Researchers at the University of Cincinnati are developing very tiny electrochemical sensors that can monitor the rate of degradation of biodegradable, magnesium-based medical implants. These could possibly prevent extra surgical procedures in persons requiring medical implants.
One of the main reasons for medical implants is fractured bones. Implants will stabilize the structure of the bone and also help in the healing process. Medical implants have traditionally been made of non-biodegradable materials, such as titanium. Now, biodegradable implants that are magnesium-based are available. When non-biodegradable implants are used, a follow-up surgery is necessary to remove the implant after the cure. Magnesium-based biodegradable implants, on the other hand, can degrade within the body and avoid the need for a removal surgery.

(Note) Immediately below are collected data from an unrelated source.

(** A scroll notification with both handlers of [useFixedSizeList]
    subscribed. *)
Lemma DynamicHeight_dispatch props position w :
  elementListeners w = [SyncScrollTop; ConfigureIsScrolling] ->
  ∃ w1,
    dispatchScroll (DynamicHeight.handle props) position w
    = restartTimer DynamicHeight.SCROLLING_DELAY w1
    ∧ timers w1 = timers w
    ∧ timeoutId w1 = timeoutId w
    ∧ elementListeners w1 = elementListeners w
    ∧ mounted w1 = mounted w
    ∧ elementScrollTop w1 = position
    ∧ scrollTopState w1 = (if mounted w then position else scrollTopState w).
Proof.
  intros Hls. unfold dispatchScroll. rewrite Hls.
  eexists. split; [reflexivity|]. done.
Qed.

Lemma DynamicHeight_step_Attached props w e :
  DynamicHeight.getScrollElement props = true ->
  Attached w ->
  Attached (step (DynamicHeight.handle props) (DynamicHeight.cleanupEffects props) w e).
Proof.
  intros Hel Hw. destruct e as [position|dt|]; simpl.
  - destruct Hw as [(Hm & Hls & Hsync)|(Hm & Hls)].
    + destruct (DynamicHeight_dispatch props position w Hls)
        as (w1 & -> & _ & _ & Hls1 & Hm1 & Hpos & Hstate).
      destruct (restartTimer_frame DynamicHeight.SCROLLING_DELAY w1)
        as (Hf1 & _ & Hf2 & Hf3 & Hf4).
      left. rewrite Hf1, Hf2, Hf3, Hf4, Hls1, Hm1, Hpos, Hstate, Hm. done.
    + right. unfold dispatchScroll. rewrite Hls. done.
  - destruct (elapse_frame dt w) as (Hf1 & Hf2 & Hf3 & Hf4 & _).
    unfold Attached. by rewrite Hf1, Hf2, Hf3, Hf4.
  - right. unfold unmount, DynamicHeight.cleanupEffects. rewrite Hel. simpl.
    split; [done|].
    destruct Hw as [(_ & -> & _)|(_ & ->)]; reflexivity.
Qed.

Lemma DynamicHeight_run_Attached props es :
  DynamicHeight.getScrollElement props = true ->
  Attached (DynamicHeight.runHook props es).
Proof.
  intros Hel. unfold DynamicHeight.runHook. apply run_invariant.
  - intros w e. by apply DynamicHeight_step_Attached.
  - unfold DynamicHeight.mountEffects. rewrite Hel. by left.
Qed.

(** While [useFixedSizeList] is mounted on a scroll element, its
    [scrollTop] state is the element's scroll position after every event,
    and a scroll notification raises [isScrolling] and leaves one pending
    timer, due [SCROLLING_DELAY] later. *)
Theorem scrollTop_follows_the_element props es position :
  DynamicHeight.getScrollElement props = true ->
  Unmount ∉ es ->
  scrollTopState (DynamicHeight.runHook props es)
    = elementScrollTop (DynamicHeight.runHook props es)
  ∧ scrollTopState (DynamicHeight.runHook props (es ++ [Scroll position])) = position
  ∧ isScrolling (DynamicHeight.runHook props (es ++ [Scroll position])) = true
  ∧ Timers.pending (timers (DynamicHeight.runHook props (es ++ [Scroll position])))
    = [(Timers.nextId (timers (DynamicHeight.runHook props es)),
        Timers.clock (timers (DynamicHeight.runHook props es))
        + DynamicHeight.SCROLLING_DELAY)].
Proof.
  intros Hel Hno.
  pose proof (DynamicHeight_run_Attached props es Hel) as Hatt.
  destruct (DynamicHeight_run_SingleTimer props es) as [Hone _].
  assert (mounted (DynamicHeight.runHook props es) = true) as Hm.
  { destruct Hatt as [(Hm & _)|(Hm & _)]; [done|].
    exfalso. revert Hm. unfold DynamicHeight.runHook.
    assert (∀ l w, Unmount ∉ l -> mounted w = true ->
              mounted (run (DynamicHeight.handle props)
                         (DynamicHeight.cleanupEffects props) l w) = true) as Hrun.
    { intros l. induction l as [|e l IH]; intros w Hl Hw; [done|].
      simpl. apply IH; [intros Hin; apply Hl; by right|].
      destruct e as [p|dt|]; simpl.
      - unfold dispatchScroll.
        assert (∀ ls w0, mounted w0 = true ->
                  mounted (foldl (fun acc h => DynamicHeight.handle props h acc)
                             w0 ls) = true) as Hfold.
        { intros ls. induction ls as [|h ls IHls]; intros w0 Hw0; [done|].
          simpl. apply IHls. destruct h; [by simpl| |by simpl].
          change (DynamicHeight.handle props ConfigureIsScrolling w0)
            with (restartTimer DynamicHeight.SCROLLING_DELAY w0).
          by destruct (restartTimer_frame DynamicHeight.SCROLLING_DELAY w0)
            as (_ & _ & -> & _). }
        by apply Hfold.
      - by destruct (elapse_frame dt w) as (_ & -> & _).
      - exfalso. apply Hl. by left. }
    rewrite Hrun; [done|done|].
    unfold DynamicHeight.mountEffects. by rewrite Hel. }
  destruct Hatt as [(_ & Hls & Hsync)|(Hm' & _)]; [|congruence].
  split; [exact Hsync|].
  unfold DynamicHeight.runHook in *. rewrite run_app.
  set (w := run (DynamicHeight.handle props) (DynamicHeight.cleanupEffects props) es
              (DynamicHeight.mountEffects props initialWorld)) in *.
  cbn [run foldl step].
  destruct (DynamicHeight_dispatch props position w Hls)
    as (w1 & -> & Ht & Hid & _ & Hm1 & _ & Hstate).
  assert (OneTimer w1) as Hone1 by (by apply (OneTimer_ext w)).
  destruct (restartTimer_spec DynamicHeight.SCROLLING_DELAY w1 Hone1)
    as (-> & _ & _ & _ & _ & Hflag).
  destruct (restartTimer_frame DynamicHeight.SCROLLING_DELAY w1)
    as (_ & _ & _ & _ & ->).
  rewrite Hstate, Hm, Ht. split; [done|]. split; [|done].
  apply Hflag. congruence.
Qed.

Lemma scrollTop_follows_the_element_witness :
  DynamicHeight.getScrollElement delayedProps = true
  ∧ (Unmount ∉ [Scroll 10; Elapse 100])
  ∧ scrollTopState (DynamicHeight.runHook delayedProps [Scroll 10; Elapse 100])
    = elementScrollTop (DynamicHeight.runHook delayedProps [Scroll 10; Elapse 100])
  ∧ scrollTopState
      (DynamicHeight.runHook delayedProps ([Scroll 10; Elapse 100] ++ [Scroll 20]))
    = 20
  ∧ isScrolling
      (DynamicHeight.runHook delayedProps ([Scroll 10; Elapse 100] ++ [Scroll 20]))
    = true
  ∧ Timers.pending
      (timers (DynamicHeight.runHook delayedProps
                 ([Scroll 10; Elapse 100] ++ [Scroll 20])))
    = [(Timers.nextId
          (timers (DynamicHeight.runHook delayedProps [Scroll 10; Elapse 100])),
        Timers.clock
          (timers (DynamicHeight.runHook delayedProps [Scroll 10; Elapse 100]))
        + DynamicHeight.SCROLLING_DELAY)].
Proof.
  assert (Unmount ∉ [Scroll 10; Elapse 100]) as Hno.
  { intros Hin%list_elem_of_In. simpl in Hin.
    destruct Hin as [H|[H|[]]]; discriminate. }
  split; [reflexivity|]. split; [exact Hno|].
  apply (scrollTop_follows_the_element delayedProps [Scroll 10; Elapse 100] 20);
    [reflexivity|exact Hno].
Defined.

(** Teardown freezes [useFixedSizeList]: once unmounted, whatever happens
    next, its handlers stay unsubscribed, [isScrolling] and [scrollTop]
    keep the values they had, and no timer is ever started again. *)
Theorem teardown_freezes_the_hook props es es' :
  DynamicHeight.getScrollElement props = true ->
  elementListeners (DynamicHeight.runHook props (es ++ [Unmount] ++ es')) = []
  ∧ mounted (DynamicHeight.runHook props (es ++ [Unmount] ++ es')) = false
  ∧ isScrolling (DynamicHeight.runHook props (es ++ [Unmount] ++ es'))
    = isScrolling (DynamicHeight.runHook props (es ++ [Unmount]))
  ∧ scrollTopState (DynamicHeight.runHook props (es ++ [Unmount] ++ es'))
    = scrollTopState (DynamicHeight.runHook props (es ++ [Unmount]))
  ∧ Timers.nextId (timers (DynamicHeight.runHook props (es ++ [Unmount] ++ es')))
    = Timers.nextId (timers (DynamicHeight.runHook props (es ++ [Unmount]))).
Proof.
  intros Hel.
  pose proof (DynamicHeight_run_Attached props (es ++ [Unmount]) Hel) as Hatt.
  assert (mounted (DynamicHeight.runHook props (es ++ [Unmount])) = false) as Hm.
  { unfold DynamicHeight.runHook. rewrite run_app. reflexivity. }
  destruct Hatt as [(Hm' & _)|(_ & Hls)]; [congruence|].
  rewrite app_assoc. unfold DynamicHeight.runHook in *.
  rewrite (run_app _ _ (es ++ [Unmount]) es').
  set (w0 := run (DynamicHeight.handle props) (DynamicHeight.cleanupEffects props)
               (es ++ [Unmount]) (DynamicHeight.mountEffects props initialWorld)) in *.
  apply (run_invariant
           (fun w => elementListeners w = []
                     ∧ mounted w = false
                     ∧ isScrolling w = isScrolling w0
                     ∧ scrollTopState w = scrollTopState w0
                     ∧ Timers.nextId (timers w) = Timers.nextId (timers w0)));
    [|done].
  intros w e (Hl & Hmw & Hs & Hst & Hid). destruct e as [position|dt|]; simpl.
  - unfold dispatchScroll. rewrite Hl. done.
  - destruct (elapse_frame dt w) as (-> & -> & _ & -> & _).
    rewrite elapse_timers. unfold elapse.
    destruct (stale_timer_callbacks
                (Timers.due (Timers.clock (timers w) + dt) (timers w))
                (withTimers (Timers.advance dt (timers w)) w)) as [_ ->]; [done|].
    done.
  - unfold unmount, DynamicHeight.cleanupEffects. rewrite Hel, Hl. done.
Qed.

Lemma teardown_freezes_the_hook_witness :
  DynamicHeight.getScrollElement demoProps = true
  ∧ elementListeners
      (DynamicHeight.runHook demoProps
         ([Scroll 10] ++ [Unmount] ++ [Scroll 30; Elapse 150])) = []
  ∧ mounted
      (DynamicHeight.runHook demoProps
         ([Scroll 10] ++ [Unmount] ++ [Scroll 30; Elapse 150])) = false
  ∧ isScrolling
      (DynamicHeight.runHook demoProps
         ([Scroll 10] ++ [Unmount] ++ [Scroll 30; Elapse 150]))
    = isScrolling (DynamicHeight.runHook demoProps ([Scroll 10] ++ [Unmount]))
  ∧ scrollTopState
      (DynamicHeight.runHook demoProps
         ([Scroll 10] ++ [Unmount] ++ [Scroll 30; Elapse 150]))
    = scrollTopState (DynamicHeight.runHook demoProps ([Scroll 10] ++ [Unmount]))
  ∧ Timers.nextId
      (timers (DynamicHeight.runHook demoProps
                 ([Scroll 10] ++ [Unmount] ++ [Scroll 30; Elapse 150])))
    = Timers.nextId
        (timers (DynamicHeight.runHook demoProps ([Scroll 10] ++ [Unmount]))).
Proof.
  split; [reflexivity|].
  apply (teardown_freezes_the_hook demoProps [Scroll 10] [Scroll 30; Elapse 150]).
  reflexivity.
Defined.

Lemma mounted_world_OneTimer props :
  OneTimer (DynamicHeight.mountEffects props initialWorld).
Proof.
  unfold DynamicHeight.mountEffects.
  destruct (DynamicHeight.getScrollElement props);
    (split; [done|intros p Hp; inversion Hp]).
Qed.

Lemma DynamicHeight_window_is_constant_witness :
  OneTimer (DynamicHeight.mountEffects delayedProps initialWorld)
  ∧ mounted (DynamicHeight.mountEffects delayedProps initialWorld) = true
  ∧ isScrolling (DynamicHeight.handleScroll delayedProps
                   (DynamicHeight.mountEffects delayedProps initialWorld)) = true
  ∧ isScrolling (elapse 200 (DynamicHeight.handleScroll delayedProps
                               (DynamicHeight.mountEffects delayedProps initialWorld)))
    = bool_decide (200 < DynamicHeight.SCROLLING_DELAY).
Proof.
  split; [apply mounted_world_OneTimer|]. split; [reflexivity|].
  apply (DynamicHeight_window_is_constant delayedProps
           (DynamicHeight.mountEffects delayedProps initialWorld) 200);
    [apply mounted_world_OneTimer|reflexivity].
Defined.

Lemma Simple_window_is_scrollingDelay_witness :
  OneTimer initialWorld
  ∧ mounted initialWorld = true
  ∧ isScrolling (Simple.handleScroll (simpleProps 25 35 (Some 500)) initialWorld) = true
  ∧ isScrolling (elapse 200 (Simple.handleScroll (simpleProps 25 35 (Some 500))
                               initialWorld))
    = bool_decide (200 < Z.max 0 (Simple.scrollingDelay' (simpleProps 25 35 (Some 500)))).
Proof.
  assert (OneTimer initialWorld) as H.
  { split; [done|intros p Hp; inversion Hp]. }
  split; [exact H|]. split; [reflexivity|].
  apply (Simple_window_is_scrollingDelay (simpleProps 25 35 (Some 500)) initialWorld 200);
    [exact H|reflexivity].
Defined.

End ScrollRuns.


(** *** The fixed-height hook and its component *)

Module SimpleRange.
Import Examples MoreExamples.

(** What the 'Calculations' memo returns for an [elementHeight] other than
    zero (with zero the divisions give [NaN] or an infinity and no item is
    produced): [START_INDEX] is not negative, [END_INDEX] is at most
    [list.length] (not [list.length - 1]), and the virtual items are the
    ids from [START_INDEX] to [END_INDEX] in order, each at
    [id * elementHeight]; none when the range is inverted. *)
Theorem Simple_range_enumerates props (items : list Simple.IItem) scrollTop :
  Simple.elementHeight props ≠ 0 ->
  0 <= (Simple.rangeMemo props items scrollTop).1.1
  ∧ (Simple.rangeMemo props items scrollTop).1.2 <= Z.of_nat (length items)
  ∧ length (Simple.rangeMemo props items scrollTop).2
    = Z.to_nat ((Simple.rangeMemo props items scrollTop).1.2
                - (Simple.rangeMemo props items scrollTop).1.1 + 1)
  ∧ ∀ k, (k < length (Simple.rangeMemo props items scrollTop).2)%nat ->
      (Simple.rangeMemo props items scrollTop).2 !! k
      = Some {| Simple.v_offsetTop :=
                  ((Simple.rangeMemo props items scrollTop).1.1 + Z.of_nat k)
                  * Simple.elementHeight props;
                Simple.v_id := (Simple.rangeMemo props items scrollTop).1.1 + Z.of_nat k;
                Simple.v_content :=
                  (Simple.rangeMemo props items scrollTop).1.1 + Z.of_nat k |}.
Proof.
  intros _. unfold Simple.rangeMemo. cbn [fst snd].
  split; [lia|]. split; [lia|].
  rewrite length_fmap, length_seqZ. split; [done|].
  intros k Hk. rewrite list_lookup_fmap, lookup_seqZ_lt by lia. done.
Qed.

Lemma Simple_range_enumerates_witness :
  Simple.elementHeight (simpleProps 25 40 None) ≠ 0
  ∧ 0 <= (Simple.rangeMemo (simpleProps 25 40 None) Simple.items 110).1.1
  ∧ (Simple.rangeMemo (simpleProps 25 40 None) Simple.items 110).1.2
    <= Z.of_nat (length Simple.items)
  ∧ length (Simple.rangeMemo (simpleProps 25 40 None) Simple.items 110).2
    = Z.to_nat ((Simple.rangeMemo (simpleProps 25 40 None) Simple.items 110).1.2
                - (Simple.rangeMemo (simpleProps 25 40 None) Simple.items 110).1.1 + 1)
  ∧ ∀ k, (k < length (Simple.rangeMemo (simpleProps 25 40 None) Simple.items 110).2)%nat ->
      (Simple.rangeMemo (simpleProps 25 40 None) Simple.items 110).2 !! k
      = Some {| Simple.v_offsetTop :=
                  ((Simple.rangeMemo (simpleProps 25 40 None) Simple.items 110).1.1
                   + Z.of_nat k)
                  * Simple.elementHeight (simpleProps 25 40 None);
                Simple.v_id :=
                  (Simple.rangeMemo (simpleProps 25 40 None) Simple.items 110).1.1
                  + Z.of_nat k;
                Simple.v_content :=
                  (Simple.rangeMemo (simpleProps 25 40 None) Simple.items 110).1.1
                  + Z.of_nat k |}.
Proof.
  split; [discriminate|].
  apply (Simple_range_enumerates (simpleProps 25 40 None) Simple.items 110).
  discriminate.
Defined.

The head of the Department of Chemistry at the University of Cincinnati, William Heineman led the research team comprising of Xuefei Guo and Julia Kuhlmann, graduate students and an undergraduate researcher, Timothy Meyung.
A way to monitor the rate of degradation of a magnesium implant is required, which has led to this study for a miniature sensor. Meyung stated that he has been conducting research on solid-state ion selective electrode designs. The present design included use of carbon nanotubes as ion-to-electron transducers. These hold promise for miniaturizing ion-selective sensors, he added.
To determine the effectiveness of the miniaturized sensors they have to be tested in an in vitro Corrosion Characterization System, which will imitate the human body’s environment. The project has received funds through an Engineering Research Center grant from the National Science Foundation.